◆ **What the task requires**
How many lines in the data below include the word "then"? Respond with the number, nothing more.

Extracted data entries
::::

(** * qpAdm runner (gui.py): embedding of the analysis pipeline

    The script gui.py is a Streamlit page.  Every user interaction re-runs
    the script top to bottom against a per-session [session_state]; the
    "Start qpAdm Analysis" button runs one analysis: guards, five calls into
    the embedded R interpreter, z-score derivation on the weights table,
    pie-chart input and statistics text, and the CSV export.  The files
    the script reads (config.txt, the two list files, the index file shown
    in the side bar) and the widgets of the two columns are embedded as
    well.

    Python values are modelled as follows.
    - [str]: a sequence of Unicode code points.
    - [float]: IEEE 754 binary64, as [spec_float] with precision 53 and
      maximal exponent 1024.
    - a pandas DataFrame: named columns over a positional index; objects the
      script mutates live in a heap and are referred to by location.
    - exceptions: an error monad over the mutable world. *)

From Stdlib Require Import ZArith NArith List String Ascii Bool Lia.
From Stdlib Require Import Floats.SpecFloat.
From stdpp Require Import base option list gmap.

Local Open Scope Z_scope.

(** ** Python strings *)

Abbreviation char := N.
Abbreviation str := (list N).

(** An ASCII literal of the script as a Python string. *)
Definition lit (s : string) : str :=
  List.map N_of_ascii (list_ascii_of_string s).

(** [str.isspace] on one code point (CPython's [_PyUnicode_IsWhitespace]). *)
Definition isspace (c : char) : bool :=
  ((9 <=? c) && (c <=? 13) || (28 <=? c) && (c <=? 32)
   || (c =? 133) || (c =? 160) || (c =? 5760)
   || (8192 <=? c) && (c <=? 8202)
   || (c =? 8232) || (c =? 8233) || (c =? 8239) || (c =? 8287)
   || (c =? 12288))%N.

Fixpoint lstrip (s : str) : str :=
  match s with
  | c :: s' => if isspace c then lstrip s' else s
  | [] => []
  end.

Definition rstrip (s : str) : str := rev (lstrip (rev s)).

(** [s.strip()] *)
Definition strip (s : str) : str := rstrip (lstrip s).

(** [s.split(sep)] for a one-character separator: never returns []. *)
Fixpoint split (sep : char) (s : str) : list str :=
  match s with
  | [] => [[]]
  | c :: s' =>
      if (c =? sep)%N then [] :: split sep s'
      else match split sep s' with
           | w :: ws => (c :: w) :: ws
           | [] => [[c]]
           end
  end.

(** [s.split(sep, 1)] on a string known to contain [sep]: the part before
    the first separator and the rest.  Without a separator the whole string
    is the first part and there is no second part. *)
Fixpoint split1 (sep : char) (s : str) : str * option str :=
  match s with
  | [] => ([], None)
  | c :: s' =>
      if (c =? sep)%N then ([], Some s')
      else let '(a, b) := split1 sep s' in (c :: a, b)
  end.

(** [sep in s] *)
Definition contains (sep : char) (s : str) : bool :=
  existsb (fun c => (c =? sep)%N) s.

(** [sep.join(parts)] *)
Fixpoint join (sep : str) (parts : list str) : str :=
  match parts with
  | [] => []
  | [p] => p
  | p :: ps => p ++ sep ++ join sep ps
  end.

(** [s.replace(old, new)] for a one-character [old]. *)
Definition replace (old : char) (new : str) (s : str) : str :=
  List.flat_map (fun c => if (c =? old)%N then new else [c]) s.

(** [format(s, '<w')] and [format(s, '>w')]: pad with spaces to width [w]. *)
Definition ljust (w : nat) (s : str) : str :=
  s ++ repeat 32%N (w - length s)%nat.
Definition rjust (w : nat) (s : str) : str :=
  repeat 32%N (w - length s)%nat ++ s.

(** ** Python floats *)

Definition float := spec_float.

Definition fdiv : float -> float -> float := SFdiv 53 1024.
Definition fmul : float -> float -> float := SFmul 53 1024.
Definition fadd : float -> float -> float := SFadd 53 1024.
Definition fsub : float -> float -> float := SFsub 53 1024.
Definition feqb : float -> float -> bool := SFeqb.
Definition fltb : float -> float -> bool := SFltb.

(** The float nearest to [m * 2^e]. *)
Definition mkfloat (m e : Z) : float := binary_normalize 53 1024 m e false.

Definition fzero : float := S754_zero false.
Definition f100 : float := Eval vm_compute in mkfloat 100 0.

Definition isnan (x : float) : bool :=
  match x with S754_nan => true | _ => false end.

Definition isfinite (x : float) : bool :=
  match x with S754_zero _ | S754_finite _ _ _ => true | _ => false end.

(** *** Fixed-point presentation: [format(x, '.pf')]

    CPython prints the decimal expansion of the exact binary value, rounded
    to [p] places with ties to even; a negative sign is kept when the
    rounded value is zero; [nan] and [inf] are printed as words. *)

Definition round_half_even (num den : Z) : Z :=
  let q := num / den in
  match (2 * (num mod den)) ?= den with
  | Lt => q
  | Gt => q + 1
  | Eq => if Z.even q then q else q + 1
  end.

(** [|x| * 10^p] rounded to an integer, for [|x| = m * 2^e]. *)
Definition scaled (p : nat) (m : positive) (e : Z) : Z :=
  if 0 <=? e then Zpos m * 2 ^ e * 10 ^ Z.of_nat p
  else round_half_even (Zpos m * 10 ^ Z.of_nat p) (2 ^ (- e)).

Definition digit (d : Z) : char := Z.to_N (48 + d mod 10).

(** The [k] low decimal digits of [n], most significant first. *)
Fixpoint digitsN (k : nat) (n : Z) : str :=
  match k with
  | O => []
  | S k' => digitsN k' (n / 10) ++ [digit n]
  end.

Fixpoint digits_fuel (fuel : nat) (n : Z) (acc : str) : str :=
  match fuel with
  | O => acc
  | S fuel' =>
      if n <? 10 then digit n :: acc
      else digits_fuel fuel' (n / 10) (digit n :: acc)
  end.

(** Decimal digits of [n >= 0] without leading zeros ("0" for zero). *)
Definition digits (n : Z) : str :=
  digits_fuel (S (Z.to_nat (Z.log2 n))) n [].

Definition sign_str (s : bool) : str := if s then lit "-" else [].

Definition fixed_point (p : nat) (s : bool) (q : Z) : str :=
  let ip := digits (q / 10 ^ Z.of_nat p) in
  match p with
  | O => sign_str s ++ ip
  | _ => sign_str s ++ ip ++ lit "." ++ digitsN p (q mod 10 ^ Z.of_nat p)
  end.

Definition format_f (p : nat) (x : float) : str :=
  match x with
  | S754_nan => lit "nan"
  | S754_infinity s => sign_str s ++ lit "inf"
  | S754_zero s => fixed_point p s 0
  | S754_finite s m e => fixed_point p s (scaled p m e)
  end.

(** ** Exceptions and results *)

Inductive exn :=
  | KeyError (k : str)
  | IndexError
  | TypeError
  | ValueError
  | UnicodeEncodeError
  | RRuntimeError
  | RuntimeError
  | FileNotFoundError
  | FileExistsError
  | PermissionError.

Inductive result (A : Type) :=
  | Ok (a : A)
  | Raise (e : exn).
Arguments Ok {A} a.
Arguments Raise {A} e.

Definition rbind {A B} (r : result A) (k : A -> result B) : result B :=
  match r with
  | Ok a => k a
  | Raise e => Raise e
  end.

Notation "x <- r ;; k" := (rbind r (fun x => k))
  (at level 100, r at next level, right associativity).

Fixpoint rmapM {A B} (f : A -> result B) (l : list A) : result (list B) :=
  match l with
  | [] => Ok []
  | a :: l' => b <- f a;; bs <- rmapM f l';; Ok (b :: bs)
  end.

(** ** DataFrames *)

(** A cell holds a Python [str] or a float. *)
Inductive cell :=
  | CStr (s : str)
  | CNum (x : float).

Abbreviation Series := (list cell).

(** A frame with a positional index [0 .. nrows-1] and named columns, in
    column order. *)
Record DataFrame := mkDF {
  nrows : nat;
  columns : list (str * Series)
}.

#[global] Instance float_eq_dec : EqDecision float.
Proof. unfold float. solve_decision. Defined.

#[global] Instance cell_eq_dec : EqDecision cell.
Proof. solve_decision. Defined.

::::

◆ **Completed task**
8